=== EXERCISE ===
In the data below, find every line with the word "first" and copy it out.

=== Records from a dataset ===
--
(* ===== verification/ThreadId.v ===== *)
(** * Thread ids ([include/por/thread_id.h])

    A thread id is the sequence of 16-bit local ids on the path from the
    initial thread to the thread. This file models the comparison operators
    (the order of every [std::map] keyed by thread ids), the child
    constructor, and the printer and parser ([operator<<], [to_string],
    [from_string]) over character lists. *)

From Stdlib Require Import Ascii String.
From stdpp Require Import base tactics list numbers.
From S2P Require Import Prelude StdMap.

(** [thread_size_t] is [std::uint16_t]. *)
Definition thread_size_max : N := 65535.

Definition thread_id : Type := list N.

(** Every local id of a thread id is a non-zero 16-bit value. *)
Definition tid_wf (t : thread_id) : Prop :=
  Forall (λ n, (0 < n ≤ thread_size_max)%N) t.

#[export] Instance tid_wf_dec t : Decision (tid_wf t).
Proof. unfold tid_wf. apply _. Defined.

(** [thread_id()] and [thread_id(parent, localId)]. *)
Definition tid_root : thread_id := [].

Definition tid_child (parent : thread_id) (localId : N) : res thread_id :=
  _ ← cassert (negb (localId =? 0)%N);
  Ok (parent ++ [localId]).

(** [empty()]; [operator bool] is its negation. *)
Definition tid_empty (t : thread_id) : bool :=
  match t with [] => true | _ => false end.

(** [operator==]: equal sizes and [memcmp] of the arrays. *)
Fixpoint tid_memcmp_eq (lhs rhs : thread_id) : bool :=
  match lhs, rhs with
  | [], [] => true
  | x :: l, y :: r => (x =? y)%N && tid_memcmp_eq l r
  | _, _ => false
  end.

Definition tid_eqb (lhs rhs : thread_id) : bool :=
  Nat.eqb (length lhs) (length rhs) && tid_memcmp_eq lhs rhs.

(** The loop shared by the four ordering operators: it returns at the first
    index where the local ids differ. *)
Fixpoint tid_scan (before : N → N → bool) (lhs rhs : thread_id) : option bool :=
  match lhs, rhs with
  | x :: l, y :: r =>
      if before x y then Some true
      else if before y x then Some false
      else tid_scan before l r
  | _, _ => None
  end.

Definition N_gtb (x y : N) : bool := (y <? x)%N.

Definition tid_lt (lhs rhs : thread_id) : bool :=
  match tid_scan N.ltb lhs rhs with
  | Some b => b
  | None => Nat.ltb (length lhs) (length rhs)
  end.

Definition tid_gt (lhs rhs : thread_id) : bool :=
  match tid_scan N_gtb lhs rhs with
  | Some b => b
  | None => Nat.ltb (length rhs) (length lhs)
  end.

Definition tid_le (lhs rhs : thread_id) : bool :=
  match tid_scan N.ltb lhs rhs with
  | Some b => b
  | None => Nat.leb (length lhs) (length rhs)
  end.

Definition tid_ge (lhs rhs : thread_id) : bool :=
  match tid_scan N_gtb lhs rhs with
  | Some b => b
  | None => Nat.leb (length rhs) (length lhs)
  end.

#[export] Instance tid_less : StdLess thread_id := tid_lt.

(** ** Printing *)

Definition digit_char (d : N) : ascii := ascii_of_N (48 + d).

(** [os << entry] for an unsigned entry: the decimal digits, most significant
    first. [fuel] bounds the digits; five are enough for 16 bits. *)
Fixpoint decimal (fuel : nat) (n : N) : list ascii :=
  match fuel with
  | O => []
  | S fuel' =>
      if (n <? 10)%N then [digit_char n]
      else decimal fuel' (n / 10) ++ [digit_char (n mod 10)]
  end.

Definition print_lid (n : N) : list ascii := decimal 5 n.

(** [operator<<]: the entries separated by commas. *)
Fixpoint tid_print_rest (t : thread_id) : list ascii :=
  match t with
  | [] => []
  | n :: t' => ","%char :: print_lid n ++ tid_print_rest t'
  end.

Definition to_string (t : thread_id) : list ascii :=
  match t with
  | [] => []
  | n :: t' => print_lid n ++ tid_print_rest t'
  end.

(** ** Parsing *)

Definition is_digit (c : ascii) : bool :=
  (48 <=? N_of_ascii c)%N && (N_of_ascii c <=? 57)%N.

Definition digit_value (c : ascii) : N := (N_of_ascii c - 48)%N.

(** [sstream >> lid] on a stream that starts with a digit: the longest run of
    digits is consumed; a value above the type's range sets [failbit]
    ([None]). The end of the stream inside the run sets [eofbit], which is
    the case that nothing is left. *)
Fixpoint read_digits (acc : N) (s : list ascii) : N * list ascii :=
  match s with
  | c :: s' => if is_digit c then read_digits (acc * 10 + digit_value c) s' else (acc, s)
  | [] => (acc, [])
  end.

Definition extract_lid (s : list ascii) : option N * list ascii :=
  let '(v, rest) := read_digits 0 s in
  ((if (v <=? thread_size_max)%N then Some v else None), rest).

(** The loop of [from_string]. Each round consumes at least one character, so
    the length of the input bounds the rounds. *)
Fixpoint from_string_loop (fuel : nat) (tid : thread_id) (s : list ascii)
    : option thread_id :=
  match fuel with
  | O => None
  | S fuel' =>
      match s with
      | c :: _ =>
          if is_digit c then
            match extract_lid s with
            | (Some lid, rest) =>
                if (lid =? 0)%N then None
                else
                  let tid' := tid ++ [lid] in
                  match rest with
                  | [] => Some tid'
                  | c' :: rest' =>
                      if Ascii.eqb c' ","%char then from_string_loop fuel' tid' rest'
                      else None
                  end
            | (None, _) => None
            end
          else None
      | [] => None
      end
  end.

Definition from_string (s : list ascii) : option thread_id :=
  from_string_loop (S (length s)) tid_root s.

(** ** The operators are one total order *)

Lemma tid_memcmp_eq_spec l r : tid_memcmp_eq l r = true ↔ l = r.
Proof.
  revert r; induction l as [|x l IH]; intros [|y r]; simpl; try done.
  rewrite andb_true_iff, N.eqb_eq, IH. naive_solver.
Qed.

Lemma tid_eqb_spec l r : tid_eqb l r = true ↔ l = r.
Proof.
  unfold tid_eqb. rewrite andb_true_iff, Nat.eqb_eq, tid_memcmp_eq_spec.
  naive_solver.
Qed.

Lemma tid_lt_cons x y l r :
  tid_lt (x :: l) (y :: r) =
    if (x <? y)%N then true else if (y <? x)%N then false else tid_lt l r.
Proof.
  unfold tid_lt. simpl. destruct (x <? y)%N; [done|]. by destruct (y <? x)%N.
Qed.

#[export] Instance tid_less_laws : StdLessLaws thread_id.
Proof.
  split; unfold std_less, tid_less.
  - induction a as [|x a IH]; [done|]. by rewrite tid_lt_cons, N.ltb_irrefl.
  - induction a as [|x a IH]; intros [|y b] [|z c]; try done.
    rewrite !tid_lt_cons.
    destruct (N.ltb_spec x y), (N.ltb_spec y x), (N.ltb_spec y z), (N.ltb_spec z y),
      (N.ltb_spec x z), (N.ltb_spec z x); try done; try lia; apply IH.
  - induction a as [|x a IH]; intros [|y b]; try done.
    rewrite !tid_lt_cons.
    destruct (N.ltb_spec x y), (N.ltb_spec y x); try done.
    intros H1 H2. f_equal; [lia | by apply IH].
Qed.

Lemma tid_scan_gtb l r : tid_scan N_gtb l r = tid_scan N.ltb r l.
Proof.
  revert r; induction l as [|x l IH]; intros [|y r]; simpl; try done.
  unfold N_gtb at 1 2. by destruct (y <? x)%N, (x <? y)%N.
Qed.

Lemma tid_scan_swap l r :
  tid_scan N.ltb l r = negb <$> tid_scan N.ltb r l.
Proof.
  revert r; induction l as [|x l IH]; intros [|y r]; simpl; try done.
  destruct (N.ltb_spec x y), (N.ltb_spec y x); simpl; try done; lia.
Qed.

Lemma tid_operators_agree l r :
  tid_gt l r = tid_lt r l ∧
  tid_le l r = negb (tid_lt r l) ∧
  tid_ge l r = negb (tid_lt l r).
Proof.
  unfold tid_gt, tid_le, tid_ge, tid_lt. rewrite !tid_scan_gtb, (tid_scan_swap l r).
  destruct (tid_scan N.ltb r l) as [[]|]; simpl; try done.
  split_and!; [done | |]; destruct (Nat.ltb_spec (length r) (length l)),
    (Nat.leb_spec (length l) (length r)), (Nat.ltb_spec (length l) (length r)),
    (Nat.leb_spec (length r) (length l)); try done; lia.
Qed.

Lemma tid_lt_prefix t u : u ≠ [] → tid_lt t (t ++ u) = true.
Proof.
  intros Hu. induction t as [|x t IH]; simpl.
  - by destruct u.
  - by rewrite tid_lt_cons, N.ltb_irrefl.
Qed.

(** ** Printing and parsing are inverse *)

Lemma digit_char_digit d : (d < 10)%N → is_digit (digit_char d) = true.
Proof.
  intros Hd. unfold is_digit, digit_char. rewrite N_ascii_embedding by lia.
  apply andb_true_iff. rewrite !N.leb_le. lia.
Qed.

Lemma digit_value_char d : (d < 10)%N → digit_value (digit_char d) = d.
Proof.
  intros Hd. unfold digit_value, digit_char. rewrite N_ascii_embedding by lia. lia.
Qed.

Lemma read_digits_app acc s rest :
  forallb is_digit s = true →
  read_digits acc (s ++ rest) = read_digits (read_digits acc s).1 rest.
Proof.
  revert acc; induction s as [|c s IH]; intros acc Hs; simpl in *; [done|].
  apply andb_true_iff in Hs as [Hc Hs]. rewrite Hc. by apply IH.
Qed.

Lemma decimal_spec fuel n :
  (n < 10 ^ N.of_nat (S fuel))%N →
  forallb is_digit (decimal (S fuel) n) = true ∧
  (read_digits 0 (decimal (S fuel) n)).1 = n ∧
  decimal (S fuel) n ≠ [].
Proof.
  revert n; induction fuel as [|fuel IH]; intros n Hn.
  - simpl in Hn. simpl. destruct (N.ltb_spec n 10) as [Hlt|Hge]; [|lia].
    simpl. rewrite digit_char_digit, digit_value_char by done. done.
  - cbn [decimal]. destruct (N.ltb_spec n 10) as [Hlt|Hge].
    { simpl. rewrite digit_char_digit, digit_value_char by done. done. }
    assert (n / 10 < 10 ^ N.of_nat (S fuel))%N as Hdiv.
    { apply N.Div0.div_lt_upper_bound. 
      replace (N.of_nat (S (S fuel))) with (N.succ (N.of_nat (S fuel))) in Hn by lia.
      rewrite N.pow_succ_r' in Hn. lia. }
    assert (n mod 10 < 10)%N as Hmod by (apply N.mod_lt; lia).
    apply IH in Hdiv as (Hd & Hv & Hne).
    change (if (n / 10 <? 10)%N then _ else _) with (decimal (S fuel) (n / 10)).
    split_and!.
    + rewrite forallb_app, Hd. simpl. by rewrite digit_char_digit.
    + rewrite read_digits_app by done. rewrite Hv. simpl.
      rewrite digit_char_digit, digit_value_char by done. simpl.
      rewrite (N.div_mod n 10) at 3 by lia. lia.
    + destruct (decimal (S fuel) (n / 10)); done.
Qed.

Lemma read_digits_stop acc s rest :
  forallb is_digit s = true →
  match rest with [] => True | c :: _ => is_digit c = false end →
  read_digits acc (s ++ rest) = ((read_digits acc s).1, rest).
Proof.
  intros Hs Hr. rewrite read_digits_app by done.
  destruct rest as [|c rest]; simpl; [done|]. by rewrite Hr.
Qed.

Lemma extract_print n rest :
  (n ≤ thread_size_max)%N →
  match rest with [] => True | c :: _ => is_digit c = false end →
  extract_lid (print_lid n ++ rest) = (Some n, rest).
Proof.
  intros Hn Hr. unfold extract_lid, print_lid.
  destruct (decimal_spec 4 n) as (Hd & Hv & _).
  { unfold thread_size_max in Hn. simpl. lia. }
  rewrite read_digits_stop by done. rewrite Hv.
  by destruct (N.leb_spec n thread_size_max); [|lia].
Qed.

Lemma print_lid_head n :
  (n ≤ thread_size_max)%N → ∃ c s, print_lid n = c :: s ∧ is_digit c = true.
Proof.
  intros Hn. destruct (decimal_spec 4 n) as (Hd & _ & Hne).
  { unfold thread_size_max in Hn. simpl. lia. }
  unfold print_lid. destruct (decimal 5 n) as [|c s]; [done|].
  simpl in Hd. apply andb_true_iff in Hd as [??]. eauto.
Qed.

Lemma from_string_loop_print fuel acc n t :
  tid_wf (n :: t) → length t < fuel →
  from_string_loop fuel acc (print_lid n ++ tid_print_rest t) = Some (acc ++ n :: t).
Proof.
  revert acc n t; induction fuel as [|fuel IH]; intros acc n t Hwf Hf; [lia|].
  inversion Hwf as [|?? Hn Ht]; subst.
  destruct (print_lid_head n) as (c & s & Hc & Hdc); [lia|].
  assert (match tid_print_rest t with [] => True | c :: _ => is_digit c = false end)
    as Hr by (by destruct t).
  pose proof (extract_print n _ (proj2 Hn) Hr) as He.
  cbn [from_string_loop]. rewrite Hc in He |- *. cbn [app] in He |- *.
  rewrite Hdc, He. destruct (N.eqb_spec n 0) as [->|_]; [lia|].
  destruct t as [|n' t]; [done|]. cbn [tid_print_rest Ascii.eqb].
  simpl Ascii.eqb. cbv iota.
  replace (acc ++ n :: n' :: t) with ((acc ++ [n]) ++ n' :: t) by (by rewrite <-app_assoc).
  apply IH; [done | simpl in Hf; lia].
Qed.

Lemma length_tid_print_rest t : length t ≤ length (tid_print_rest t).
Proof. induction t as [|n t IH]; simpl; [done|]. rewrite length_app. lia. Qed.

Lemma parse_print t : tid_wf t → t ≠ [] → from_string (to_string t) = Some t.
Proof.
  intros Hwf Hne. destruct t as [|n t]; [done|].
  unfold from_string, to_string.
  rewrite from_string_loop_print; [done | done |].
  rewrite length_app. pose proof (length_tid_print_rest t). lia.
Qed.

Lemma from_string_loop_wf fuel acc s t :
  tid_wf acc → from_string_loop fuel acc s = Some t → tid_wf t ∧ t ≠ [].
Proof.
  revert acc s; induction fuel as [|fuel IH]; intros acc s Hacc; simpl; [done|].
  destruct s as [|c s]; [done|]. destruct (is_digit c); [|done].
  destruct (extract_lid (c :: s)) as [[lid|] rest] eqn:He; [|done].
  destruct (N.eqb_spec lid 0) as [->|Hlid]; [done|].
  assert (tid_wf (acc ++ [lid])) as Hacc'.
  { apply Forall_app. split; [done|]. constructor; [|constructor].
    unfold extract_lid in He. destruct (read_digits 0 (c :: s)) as [v r].
    destruct (N.leb_spec v thread_size_max); [|done]. injection He as -> ->. lia. }
  destruct rest as [|c' rest].
  { intros [= <-]. split; [done|]. by destruct acc. }
  destruct (Ascii.eqb c' ","); [|done]. by apply IH.
Qed.

(** C32: printing a thread id and parsing the result gives the thread id back,
    for every non-empty thread id of non-zero 16-bit local ids. *)
Theorem from_to_string t :
  tid_wf t → t ≠ [] → from_string (to_string t) = Some t.
Proof. apply parse_print. Qed.

(** Whatever [from_string] accepts is a non-empty thread id of non-zero
    16-bit local ids, and its printed form parses to the same id: values out
    of range, zeros, empty fields and trailing separators are rejected. *)
Theorem from_string_canonical s t :
  from_string s = Some t →
  tid_wf t ∧ t ≠ [] ∧ from_string (to_string t) = Some t.
Proof.
  intros [Hwf Hne]%from_string_loop_wf; [|constructor]. split_and!; [done..|].
  by apply parse_print.
Qed.

(** the comparison operators of thread ids, four hand-written loops and
    [operator==], are one strict total order, so thread ids can key a
    [std::map]; a thread is smaller than the threads it creates. *)
Theorem thread_id_order :
  (∀ a b c, tid_lt a b = true → tid_lt b c = true → tid_lt a c = true) ∧
  (∀ a b, (tid_lt a b = true ∧ tid_eqb a b = false ∧ tid_lt b a = false) ∨
          (tid_lt a b = false ∧ tid_eqb a b = true ∧ tid_lt b a = false) ∨
          (tid_lt a b = false ∧ tid_eqb a b = false ∧ tid_lt b a = true)) ∧
  (∀ a b, tid_gt a b = tid_lt b a ∧ tid_le a b = negb (tid_lt b a) ∧
          tid_ge a b = negb (tid_lt a b)) ∧
  (∀ a b, tid_eqb a b = true ↔ a = b) ∧
  (∀ a n b, tid_child a n = Ok b → tid_lt a b = true).
Proof.
  split_and!; [apply (less_trans (K := thread_id)) | | apply tid_operators_agree
    | apply tid_eqb_spec |].
  - intros a b. pose proof (tid_eqb_spec a b) as He.
    pose proof (less_trans (K := thread_id) a b a) as Ht.
    pose proof (less_irrefl (K := thread_id) a) as Hi.
    pose proof (less_total (K := thread_id) a b) as Hc.
    unfold std_less, tid_less in *.
    destruct (tid_lt a b) eqn:E1, (tid_lt b a) eqn:E2, (tid_eqb a b) eqn:E3; auto; exfalso;
      try (by rewrite Ht in Hi);
      try (assert (a = b) as Hab by (by apply He); subst; congruence).
    assert (false = true); [apply He, Hc; done | done].
  - intros a n b Hb. unfold tid_child in Hb. res_inv. by apply tid_lt_prefix.
Qed.

(** ** The theorems at concrete ids *)

Lemma from_to_string_witness : from_string (to_string [1; 65535; 20]%N) = Some [1; 65535; 20]%N.
Proof.
  apply (from_to_string [1; 65535; 20]%N); [|discriminate].
  refine (bool_decide_eq_true_1 _ _). vm_compute. reflexivity.
Defined.

Lemma from_string_canonical_witness :
  ∃ s, from_string s = Some [1; 20]%N ∧ tid_wf [1; 20]%N ∧ [1; 20]%N ≠ [] ∧
    from_string (to_string [1; 20]%N) = Some [1; 20]%N.
Proof.
  exists (list_ascii_of_string "01,020"). split; [vm_compute; reflexivity|].
  apply (from_string_canonical (list_ascii_of_string "01,020") [1; 20]%N).
  vm_compute. reflexivity.
Defined.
--
=== REPLY ===
(** The loop shared by the four ordering operators: it returns at the first
    first. [fuel] bounds the digits; five are enough for 16 bits. *)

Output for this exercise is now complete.